Home » Mapel » Sejarah » Mengulik Sepak Terjang 3 Tokoh Pejuang Tanpa Gelar Pahlawan Nasional!

Mengulik Sepak Terjang 3 Tokoh Pejuang Tanpa Gelar Pahlawan Nasional!

Pahlawan memang sangat bias sih, maknanya. Quipperian bisa dengan mudah menyatakan kekasihnya bahkan teman sebangkunya pahlawan ketika mereka berjasa besar bagi hidupmu.

Tentu lain halnya dengan sematan Pahlawan Nasional. Gelar tersebut merupakan tanda kehormatan negara kepada seorang tokoh atas jasa besarnya kepada negara.

Menjelang peringatan HUT RI, tiap tahun, negara akan memberikan gelar Pahlawan Nasional kepada salah seorang tokoh. Melalui sebuah panitia, beberapa nama tokoh-tokoh lantas diteliti untuk bisa diberi gelar kehormatan tersebut.

Tapi, tak semua tokoh berpengaruh bahkan berjasa besar untuk negara di masa lampau bisa beroleh gelar Pahlawan Nasional.

Bisa lantaran belum diajukan, atau belum diriset secara mendalam, atau karena alasan lainnya.
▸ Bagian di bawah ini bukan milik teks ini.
(** [desdecode] undoes [desencode]: for every 8-byte key and every text the
    cipher text has the length rounded up to the next multiple of eight (at
    least one byte of padding), and decoding it with the same key gives the text
    back.  Neither function touches memory outside its arguments on the way. *)
Theorem des_roundtrip (key text : list Z) :
  length key = 8%nat -> is_bytes text -> zlen text < 2 ^ 31 - 8 ->
  exists c, ldesencode key text = Ok c /\ is_bytes c /\
    zlen c = 8 * (zlen text / 8) + 8 /\ ldesdecode key c = Ok text.
Proof.
  intros Hk Hb Hlen. destruct (des_key_ok key Hk) as (ks & Hks & Hkey).
  destruct (split_blocks text Hb) as (bs & tail & -> & Hbs & Ht).
  apply Forall_app in Hb as [Hjb Htb].
  pose proof (zlen_join bs Hbs) as Hj. pose proof (zlen_nonneg tail). pose proof (zlen_nonneg bs).
  assert (Forall is_block (bs ++ [padded tail])) as Hps.
  { apply Forall_app; split; [done|]. constructor; [by apply padded_block | done]. }
  assert (Forall is_block (map (crypt_block ks) (bs ++ [padded tail]))) as Hcs.
  { apply Forall_map. eapply Forall_impl; [exact Hps|]. intros b Hblk.
    by apply crypt_block_ok. }
  eexists. split; [apply (ldesencode_spec key ks); done || lia|].
  assert (zlen (map (crypt_block ks) (bs ++ [padded tail])) = zlen bs + 1) as Hzl.
  { unfold zlen. rewrite length_map, length_app. simpl. lia. }
  split; [|split].
  - apply Forall_join. eapply Forall_impl; [exact Hcs|]. by intros b [_ ?].
  - rewrite zlen_join, Hzl, zlen_app, Hj by done. Z.div_mod_to_equations; lia.
  - rewrite (ldesdecode_blocks key ks), Hzl; [|done..|by destruct bs]. cbv zeta.
    assert (map (crypt_block (rev ks)) (map (crypt_block ks) (bs ++ [padded tail])) =
      bs ++ [padded tail]) as ->.
    { rewrite map_map. rewrite <-(map_id (bs ++ [padded tail])) at 2. apply map_ext_in.
      intros b Hin. apply crypt_block_undo; [done|].
      by apply (proj1 (Forall_forall _ _) Hps), list_elem_of_In. }
    rewrite join_app. cbn [mjoin list_join]. rewrite app_nil_r. unfold padded.
    rewrite zlen_app, Hj in Hlen. rewrite app_assoc.
    set (z := (7 - length tail)%nat).
    replace (8 * (zlen bs + 1) - 1) with (zlen (mjoin bs ++ tail) + Z.of_nat z)
      by (subst z; rewrite zlen_app; unfold zlen in *; lia).
    replace (8 * (zlen bs + 1)) with (zlen (mjoin bs ++ tail) + 1 + Z.of_nat z)
      by (subst z; rewrite zlen_app; unfold zlen in *; lia).
    pose proof (scan_padding_spec (mjoin bs ++ tail) z z 10) as Hs.
    rewrite Nat.sub_diag in Hs. change (1 + Z.of_nat 0) with 1 in Hs. rewrite Hs.
    + cbn [mbind res_bind]. destruct (Z.ltb_spec 8 (1 + Z.of_nat z)); [subst z; lia|].
      f_equal. rewrite take_app_length'; [done|]. unfold zlen. lia.
    + rewrite zlen_app. lia.
    + done.
    + subst z; lia.
    + subst z. rewrite zlen_app. unfold zlen in *. lia.
    + subst z; lia.
Qed.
Yang jelas masih ada beberapa tokoh-tokoh berpengaruh belum mendapat gelar tersebut.

Quipper Blog menghimpun kisah 3 tokoh pejuang kemerdekaan Indonesia tanpa gelar Pahlawan Nasional. Siapa saja tokoh itu?

1. Tan Malaka

id.wikipedia.org

Tokoh pejuang kelahiran Nagari Pandan Gadang, Suliki, Sumatra Barat, 21 Februari 1897 ini tersohor sebagai “Lelaki Seribu Nama.”
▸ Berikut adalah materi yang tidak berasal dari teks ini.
(* ===== verification/Sha1.v ===== *)
(** lib/crypt/lsha1.c: SHA-1 and HMAC-SHA1.

    A context is the record [SHA1_CTX]; a data block is the list of its 64 bytes.
    The macros of the 80 unrolled rounds permute the names of the five working
    variables; here the five values rotate through one tuple instead, which is the
    same after every five rounds.  The machine is little-endian
    ([WORDS_BIGENDIAN] undefined). *)
From stdpp Require Import strings.
From S2P Require Import Prelude Bytes.

Record SHA1_CTX := Sha1Ctx {
  state : Z * Z * Z * Z * Z;
  count : Z * Z;              (* count[0], count[1] *)
  buffer : list Z             (* 64 bytes *)
}.

Definition SHA1_DIGEST_SIZE : Z := 20.

(** ** One block *)

(** [rol]. *)
Definition rol (value bits : Z) : Z := rol32 value bits.

(** [blk0(i)]: swaps the bytes of the word in place. *)
Definition blk0 (i : Z) (l : list Z) : option (Z * list Z) :=
  x ← l.[i];
  let v := Z.lor (Z.land (rol x 24) 0xFF00FF00) (Z.land (rol x 8) 0x00FF00FF) in
  l ← l.[i := v];
  Some (v, l).

(** [blk(i)]: the next word of the schedule, in a ring of 16 words. *)
Definition blk (i : Z) (l : list Z) : option (Z * list Z) :=
  x0 ← l.[Z.land (i + 13) 15];
  x1 ← l.[Z.land (i + 8) 15];
  x2 ← l.[Z.land (i + 2) 15];
  x3 ← l.[Z.land i 15];
  let v := rol (Z.lxor (Z.lxor (Z.lxor x0 x1) x2) x3) 1 in
  l ← l.[Z.land i 15 := v];
  Some (v, l).

Abbreviation vars := (Z * Z * Z * Z * Z)%type (only parsing).

(** The common part of the macros [R0] to [R4]:
    [z += f + blk + k + rol(v,5); w = rol(w,30);], followed by the renaming of
    the variables for the next round. *)
Definition R_step (f : Z -> Z -> Z -> Z) (k b : Z) (vs : vars) : vars :=
  let '(v, w, x, y, z) := vs in
  let z := u32 (z + u32 (f w x y + b + k + rol v 5)) in
  let w := rol w 30 in
  (z, v, w, x, y).

Definition f01 (w x y : Z) : Z := Z.lxor (Z.land w (Z.lxor x y)) y.
Definition f24 (w x y : Z) : Z := Z.lxor (Z.lxor w x) y.
Definition f3 (w x y : Z) : Z := Z.lor (Z.land (Z.lor w x) y) (Z.land w x).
Sosoknya sangat misterius sampai suatu saat seorang sejarawan Belanda, Harry Poezoe, berhasil mengungkap secara rinci sepak terjangnya.

Tan Malaka atau Sutan Ibrahim gelar Datuk Tan Malaka bukan nama paling gampang kita ucap di ruang terbuka. Beberapa kali diskusi, bedah buku, dan pemutaran film tentang pendiri Partai Murba selalu mendapat penolakan.

Ia tercatat sebagai pejuang revolusioner, militan, dan radikal. Buah pikir kritis tentang negeri jajahan, penindasan imperialisme, bahkan republik, dapat disaksikan melalui karya-karya, seperti Naar de Republiek Indonesia, Madilog, dan Dari Penjara ke Penjara.

Buku Naar de Republiek bahkan menginspirasi beberapa pejuang untuk melawan kekuasaan kolonial. Pengaruh Tan Malaka begitu luas, baik di dalam maupun di luar negeri. Ia aktif membangun jaringan dengan tokoh anti-imperialis di luar negeri.

Pada saat menghadiri Kongres Komintern keempat di Moskow, Tan Malaka lantas ditunjuk sebagai wakil Komintern Asia Tenggara, membawahi wilayah Filipina, Burma, Siam, Annam, dan Indonesia.

Ia mengampu tugas baru untuk membuka jejaring di kawasan Asia dan harus kejar-kejaran dengan intel asing. Tak heran bila sepanjang 20 tahun bertualang di negeri orang selalu menggunakan nama samaran.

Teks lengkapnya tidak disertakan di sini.